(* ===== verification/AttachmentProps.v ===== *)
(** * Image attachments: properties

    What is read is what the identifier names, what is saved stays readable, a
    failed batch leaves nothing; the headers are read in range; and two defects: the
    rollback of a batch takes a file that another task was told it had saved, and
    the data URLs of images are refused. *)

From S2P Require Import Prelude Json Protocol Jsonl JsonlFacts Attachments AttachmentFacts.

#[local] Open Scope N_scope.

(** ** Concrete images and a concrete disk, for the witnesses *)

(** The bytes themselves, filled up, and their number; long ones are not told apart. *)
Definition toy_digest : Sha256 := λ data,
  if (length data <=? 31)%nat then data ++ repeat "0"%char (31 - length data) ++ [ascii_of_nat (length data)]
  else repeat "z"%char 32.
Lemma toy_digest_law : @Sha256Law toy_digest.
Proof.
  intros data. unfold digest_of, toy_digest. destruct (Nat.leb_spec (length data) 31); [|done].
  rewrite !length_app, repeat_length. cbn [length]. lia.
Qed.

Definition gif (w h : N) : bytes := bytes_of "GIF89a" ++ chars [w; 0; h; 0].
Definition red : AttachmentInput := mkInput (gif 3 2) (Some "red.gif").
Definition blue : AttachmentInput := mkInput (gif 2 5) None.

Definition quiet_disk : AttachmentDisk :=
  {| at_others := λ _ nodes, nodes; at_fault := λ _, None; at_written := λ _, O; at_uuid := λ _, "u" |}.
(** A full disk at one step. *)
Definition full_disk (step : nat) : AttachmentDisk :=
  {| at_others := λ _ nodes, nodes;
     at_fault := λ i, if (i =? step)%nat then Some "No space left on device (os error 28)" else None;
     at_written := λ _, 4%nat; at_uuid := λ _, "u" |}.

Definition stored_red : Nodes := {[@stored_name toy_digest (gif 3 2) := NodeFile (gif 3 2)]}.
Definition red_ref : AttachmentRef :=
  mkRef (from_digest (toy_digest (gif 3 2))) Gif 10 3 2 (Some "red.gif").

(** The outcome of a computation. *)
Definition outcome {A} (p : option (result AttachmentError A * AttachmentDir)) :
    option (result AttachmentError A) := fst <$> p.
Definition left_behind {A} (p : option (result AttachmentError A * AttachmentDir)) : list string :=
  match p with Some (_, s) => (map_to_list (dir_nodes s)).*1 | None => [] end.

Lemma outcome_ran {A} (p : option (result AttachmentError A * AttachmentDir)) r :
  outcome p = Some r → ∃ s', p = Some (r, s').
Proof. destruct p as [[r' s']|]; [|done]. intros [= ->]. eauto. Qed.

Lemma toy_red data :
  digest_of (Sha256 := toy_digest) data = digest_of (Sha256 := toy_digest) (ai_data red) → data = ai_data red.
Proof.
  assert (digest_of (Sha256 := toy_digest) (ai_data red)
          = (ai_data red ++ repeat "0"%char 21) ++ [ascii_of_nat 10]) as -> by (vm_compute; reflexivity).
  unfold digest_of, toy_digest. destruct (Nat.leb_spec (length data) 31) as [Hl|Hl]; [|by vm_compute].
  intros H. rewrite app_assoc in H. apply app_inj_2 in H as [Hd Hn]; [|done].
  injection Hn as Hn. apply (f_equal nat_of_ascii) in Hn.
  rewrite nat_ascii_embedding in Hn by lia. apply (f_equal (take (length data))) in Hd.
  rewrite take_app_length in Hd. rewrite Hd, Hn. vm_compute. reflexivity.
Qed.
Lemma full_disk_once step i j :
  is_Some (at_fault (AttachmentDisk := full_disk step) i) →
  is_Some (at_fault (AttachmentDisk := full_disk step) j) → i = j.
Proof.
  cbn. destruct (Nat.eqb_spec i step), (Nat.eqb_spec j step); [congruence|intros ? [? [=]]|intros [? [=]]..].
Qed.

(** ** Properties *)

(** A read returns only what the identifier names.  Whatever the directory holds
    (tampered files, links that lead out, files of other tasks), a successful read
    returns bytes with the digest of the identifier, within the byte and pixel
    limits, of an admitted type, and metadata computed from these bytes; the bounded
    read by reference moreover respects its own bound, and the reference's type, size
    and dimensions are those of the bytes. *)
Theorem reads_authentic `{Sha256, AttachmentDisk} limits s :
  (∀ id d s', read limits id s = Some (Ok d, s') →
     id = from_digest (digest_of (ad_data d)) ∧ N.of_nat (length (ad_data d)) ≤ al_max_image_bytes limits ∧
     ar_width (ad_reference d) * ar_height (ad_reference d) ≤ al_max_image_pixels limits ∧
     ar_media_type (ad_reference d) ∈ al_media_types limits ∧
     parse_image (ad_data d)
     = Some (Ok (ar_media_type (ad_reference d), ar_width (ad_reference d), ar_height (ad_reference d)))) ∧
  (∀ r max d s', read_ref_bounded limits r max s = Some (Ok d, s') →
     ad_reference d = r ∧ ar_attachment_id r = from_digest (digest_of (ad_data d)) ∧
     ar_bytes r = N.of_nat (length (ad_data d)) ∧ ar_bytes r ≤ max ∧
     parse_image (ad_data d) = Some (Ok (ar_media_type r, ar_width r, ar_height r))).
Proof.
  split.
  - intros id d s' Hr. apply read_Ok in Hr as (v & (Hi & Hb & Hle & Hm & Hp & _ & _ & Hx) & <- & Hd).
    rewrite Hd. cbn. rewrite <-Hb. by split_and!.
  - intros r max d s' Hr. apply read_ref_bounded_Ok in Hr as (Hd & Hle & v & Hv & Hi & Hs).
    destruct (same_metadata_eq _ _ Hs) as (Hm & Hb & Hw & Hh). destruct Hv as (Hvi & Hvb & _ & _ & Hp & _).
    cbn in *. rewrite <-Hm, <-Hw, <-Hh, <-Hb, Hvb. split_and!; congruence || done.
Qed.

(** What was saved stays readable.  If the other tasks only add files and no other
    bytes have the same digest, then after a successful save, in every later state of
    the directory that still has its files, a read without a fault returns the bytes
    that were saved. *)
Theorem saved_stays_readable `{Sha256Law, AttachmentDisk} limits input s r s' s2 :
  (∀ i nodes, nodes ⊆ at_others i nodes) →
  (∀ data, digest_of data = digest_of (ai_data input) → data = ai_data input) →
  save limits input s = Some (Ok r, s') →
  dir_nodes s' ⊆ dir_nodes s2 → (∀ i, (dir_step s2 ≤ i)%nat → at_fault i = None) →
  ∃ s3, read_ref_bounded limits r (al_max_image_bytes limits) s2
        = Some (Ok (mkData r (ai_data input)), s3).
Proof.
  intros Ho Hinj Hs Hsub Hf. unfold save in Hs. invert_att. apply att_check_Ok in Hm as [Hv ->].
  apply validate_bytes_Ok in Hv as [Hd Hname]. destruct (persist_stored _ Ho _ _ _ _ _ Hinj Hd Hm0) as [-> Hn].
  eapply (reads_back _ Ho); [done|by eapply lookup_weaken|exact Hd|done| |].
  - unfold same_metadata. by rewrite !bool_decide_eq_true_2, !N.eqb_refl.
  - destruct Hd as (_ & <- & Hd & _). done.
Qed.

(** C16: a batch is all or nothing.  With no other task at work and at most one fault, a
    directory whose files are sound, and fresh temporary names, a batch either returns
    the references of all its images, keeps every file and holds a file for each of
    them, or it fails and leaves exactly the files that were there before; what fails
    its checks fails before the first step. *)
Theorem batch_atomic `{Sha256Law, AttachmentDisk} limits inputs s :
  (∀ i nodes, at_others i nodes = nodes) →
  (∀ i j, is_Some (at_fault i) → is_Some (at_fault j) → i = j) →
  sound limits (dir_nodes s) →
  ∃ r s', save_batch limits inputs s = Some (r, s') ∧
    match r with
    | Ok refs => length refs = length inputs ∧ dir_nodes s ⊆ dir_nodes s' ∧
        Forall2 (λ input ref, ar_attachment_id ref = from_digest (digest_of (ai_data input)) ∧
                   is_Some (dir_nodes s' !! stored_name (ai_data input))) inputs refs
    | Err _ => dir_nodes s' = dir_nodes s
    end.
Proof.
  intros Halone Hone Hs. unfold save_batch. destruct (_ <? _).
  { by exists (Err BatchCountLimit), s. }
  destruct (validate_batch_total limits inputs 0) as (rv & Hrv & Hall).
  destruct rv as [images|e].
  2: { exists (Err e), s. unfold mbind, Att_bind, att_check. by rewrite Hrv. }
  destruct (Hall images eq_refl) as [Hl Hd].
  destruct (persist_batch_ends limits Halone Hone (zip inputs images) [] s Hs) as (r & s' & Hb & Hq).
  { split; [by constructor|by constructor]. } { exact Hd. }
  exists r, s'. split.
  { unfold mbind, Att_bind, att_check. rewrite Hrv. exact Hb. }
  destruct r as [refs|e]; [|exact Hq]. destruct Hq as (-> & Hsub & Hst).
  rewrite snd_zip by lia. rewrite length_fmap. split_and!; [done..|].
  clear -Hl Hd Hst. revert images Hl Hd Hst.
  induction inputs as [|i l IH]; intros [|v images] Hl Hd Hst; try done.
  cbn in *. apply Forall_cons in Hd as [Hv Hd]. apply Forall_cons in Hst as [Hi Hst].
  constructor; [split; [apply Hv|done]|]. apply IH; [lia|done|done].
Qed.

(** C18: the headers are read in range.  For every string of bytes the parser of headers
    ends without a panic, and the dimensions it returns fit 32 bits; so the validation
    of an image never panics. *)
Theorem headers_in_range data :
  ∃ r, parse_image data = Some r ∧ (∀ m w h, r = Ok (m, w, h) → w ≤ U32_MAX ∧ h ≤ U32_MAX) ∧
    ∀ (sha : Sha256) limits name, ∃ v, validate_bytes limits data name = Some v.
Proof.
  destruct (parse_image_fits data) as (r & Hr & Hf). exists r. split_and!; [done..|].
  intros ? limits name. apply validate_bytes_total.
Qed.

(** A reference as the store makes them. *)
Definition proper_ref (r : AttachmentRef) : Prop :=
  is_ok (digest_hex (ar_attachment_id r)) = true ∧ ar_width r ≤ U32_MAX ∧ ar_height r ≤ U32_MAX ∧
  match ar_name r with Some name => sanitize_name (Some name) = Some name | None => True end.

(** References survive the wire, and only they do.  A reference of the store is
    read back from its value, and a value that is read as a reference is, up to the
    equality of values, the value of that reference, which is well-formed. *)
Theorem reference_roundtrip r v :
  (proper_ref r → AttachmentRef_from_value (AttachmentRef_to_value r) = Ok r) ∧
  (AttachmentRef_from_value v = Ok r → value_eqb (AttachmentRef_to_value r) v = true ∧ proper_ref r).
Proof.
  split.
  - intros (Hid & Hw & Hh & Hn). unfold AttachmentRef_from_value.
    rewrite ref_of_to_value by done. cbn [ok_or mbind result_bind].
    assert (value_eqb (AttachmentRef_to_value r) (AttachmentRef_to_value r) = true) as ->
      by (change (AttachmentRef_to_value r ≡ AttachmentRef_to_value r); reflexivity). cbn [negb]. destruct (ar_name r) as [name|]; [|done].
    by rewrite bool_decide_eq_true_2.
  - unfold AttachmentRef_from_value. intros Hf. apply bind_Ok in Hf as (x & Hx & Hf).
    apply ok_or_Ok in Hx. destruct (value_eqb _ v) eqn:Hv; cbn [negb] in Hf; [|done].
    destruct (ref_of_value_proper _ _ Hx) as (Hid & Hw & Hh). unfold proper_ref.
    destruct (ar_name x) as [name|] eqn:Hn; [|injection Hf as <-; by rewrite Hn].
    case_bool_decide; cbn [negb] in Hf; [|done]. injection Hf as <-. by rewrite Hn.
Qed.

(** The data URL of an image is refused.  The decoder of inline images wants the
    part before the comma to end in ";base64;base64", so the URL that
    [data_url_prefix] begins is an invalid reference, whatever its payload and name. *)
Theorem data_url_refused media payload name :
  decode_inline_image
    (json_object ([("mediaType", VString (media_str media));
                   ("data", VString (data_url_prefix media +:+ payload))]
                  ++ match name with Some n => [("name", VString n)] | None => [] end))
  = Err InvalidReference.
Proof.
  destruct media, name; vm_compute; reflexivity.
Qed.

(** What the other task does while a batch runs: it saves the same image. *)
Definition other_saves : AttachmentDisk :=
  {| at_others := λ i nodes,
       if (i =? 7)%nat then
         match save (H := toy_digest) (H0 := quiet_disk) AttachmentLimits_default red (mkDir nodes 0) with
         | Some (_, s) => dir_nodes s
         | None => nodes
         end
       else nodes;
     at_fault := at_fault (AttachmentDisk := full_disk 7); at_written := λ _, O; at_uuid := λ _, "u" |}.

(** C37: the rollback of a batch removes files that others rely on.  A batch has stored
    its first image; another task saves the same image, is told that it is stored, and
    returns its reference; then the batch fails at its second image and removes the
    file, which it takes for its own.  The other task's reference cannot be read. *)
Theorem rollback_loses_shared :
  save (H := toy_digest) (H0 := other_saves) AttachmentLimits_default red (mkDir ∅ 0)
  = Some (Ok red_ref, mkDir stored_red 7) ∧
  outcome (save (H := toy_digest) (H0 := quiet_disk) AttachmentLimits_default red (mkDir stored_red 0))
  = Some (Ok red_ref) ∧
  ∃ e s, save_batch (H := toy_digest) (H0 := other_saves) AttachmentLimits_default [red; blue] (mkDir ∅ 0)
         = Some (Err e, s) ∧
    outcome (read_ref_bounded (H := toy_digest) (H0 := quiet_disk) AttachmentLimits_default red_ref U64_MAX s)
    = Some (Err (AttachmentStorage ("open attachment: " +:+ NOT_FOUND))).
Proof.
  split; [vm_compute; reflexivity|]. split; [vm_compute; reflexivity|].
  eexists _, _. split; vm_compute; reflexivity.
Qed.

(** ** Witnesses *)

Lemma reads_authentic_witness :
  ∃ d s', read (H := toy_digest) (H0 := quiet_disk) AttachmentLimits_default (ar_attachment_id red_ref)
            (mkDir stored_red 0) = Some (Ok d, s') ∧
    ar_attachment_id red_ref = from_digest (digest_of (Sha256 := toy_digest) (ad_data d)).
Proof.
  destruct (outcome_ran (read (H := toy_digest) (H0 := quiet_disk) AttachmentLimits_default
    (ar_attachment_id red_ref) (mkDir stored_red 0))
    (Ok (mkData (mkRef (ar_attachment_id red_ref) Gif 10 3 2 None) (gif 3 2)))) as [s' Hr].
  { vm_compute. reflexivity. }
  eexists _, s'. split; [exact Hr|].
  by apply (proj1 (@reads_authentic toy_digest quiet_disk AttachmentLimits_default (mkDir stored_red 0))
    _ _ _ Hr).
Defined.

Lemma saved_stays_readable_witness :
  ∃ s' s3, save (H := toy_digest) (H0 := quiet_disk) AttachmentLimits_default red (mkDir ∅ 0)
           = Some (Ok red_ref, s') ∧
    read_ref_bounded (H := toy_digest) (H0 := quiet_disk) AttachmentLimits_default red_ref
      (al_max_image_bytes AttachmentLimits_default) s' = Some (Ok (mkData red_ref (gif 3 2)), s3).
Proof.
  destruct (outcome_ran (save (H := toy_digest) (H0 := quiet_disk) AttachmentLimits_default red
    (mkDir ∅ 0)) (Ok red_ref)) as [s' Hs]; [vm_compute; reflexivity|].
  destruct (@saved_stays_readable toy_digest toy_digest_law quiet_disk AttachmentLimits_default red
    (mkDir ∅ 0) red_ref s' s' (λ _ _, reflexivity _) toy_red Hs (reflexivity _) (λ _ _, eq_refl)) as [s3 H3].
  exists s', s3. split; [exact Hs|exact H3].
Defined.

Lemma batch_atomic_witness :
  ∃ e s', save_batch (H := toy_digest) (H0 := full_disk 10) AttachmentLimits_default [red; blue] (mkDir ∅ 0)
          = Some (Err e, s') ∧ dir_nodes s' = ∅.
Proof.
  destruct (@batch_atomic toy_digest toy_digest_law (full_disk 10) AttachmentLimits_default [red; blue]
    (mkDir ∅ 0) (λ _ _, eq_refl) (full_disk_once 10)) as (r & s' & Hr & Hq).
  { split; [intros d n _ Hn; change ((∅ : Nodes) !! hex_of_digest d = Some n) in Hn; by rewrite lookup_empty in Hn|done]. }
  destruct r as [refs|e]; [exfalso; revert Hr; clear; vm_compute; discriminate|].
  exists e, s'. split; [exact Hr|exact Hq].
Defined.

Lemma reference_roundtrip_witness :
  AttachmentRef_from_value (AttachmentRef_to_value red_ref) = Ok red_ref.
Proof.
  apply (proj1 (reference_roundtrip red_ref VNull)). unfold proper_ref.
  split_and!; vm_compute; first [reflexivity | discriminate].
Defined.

WORK ITEM → Up to and including the line with "failed batch leaves", please return the records exactly, beginning from their first line.

EXPECTED ANSWER →
(* ===== verification/AttachmentProps.v ===== *)
(** * Image attachments: properties

    What is read is what the identifier names, what is saved stays readable, a
    failed batch leaves nothing; the headers are read in range; and two defects: the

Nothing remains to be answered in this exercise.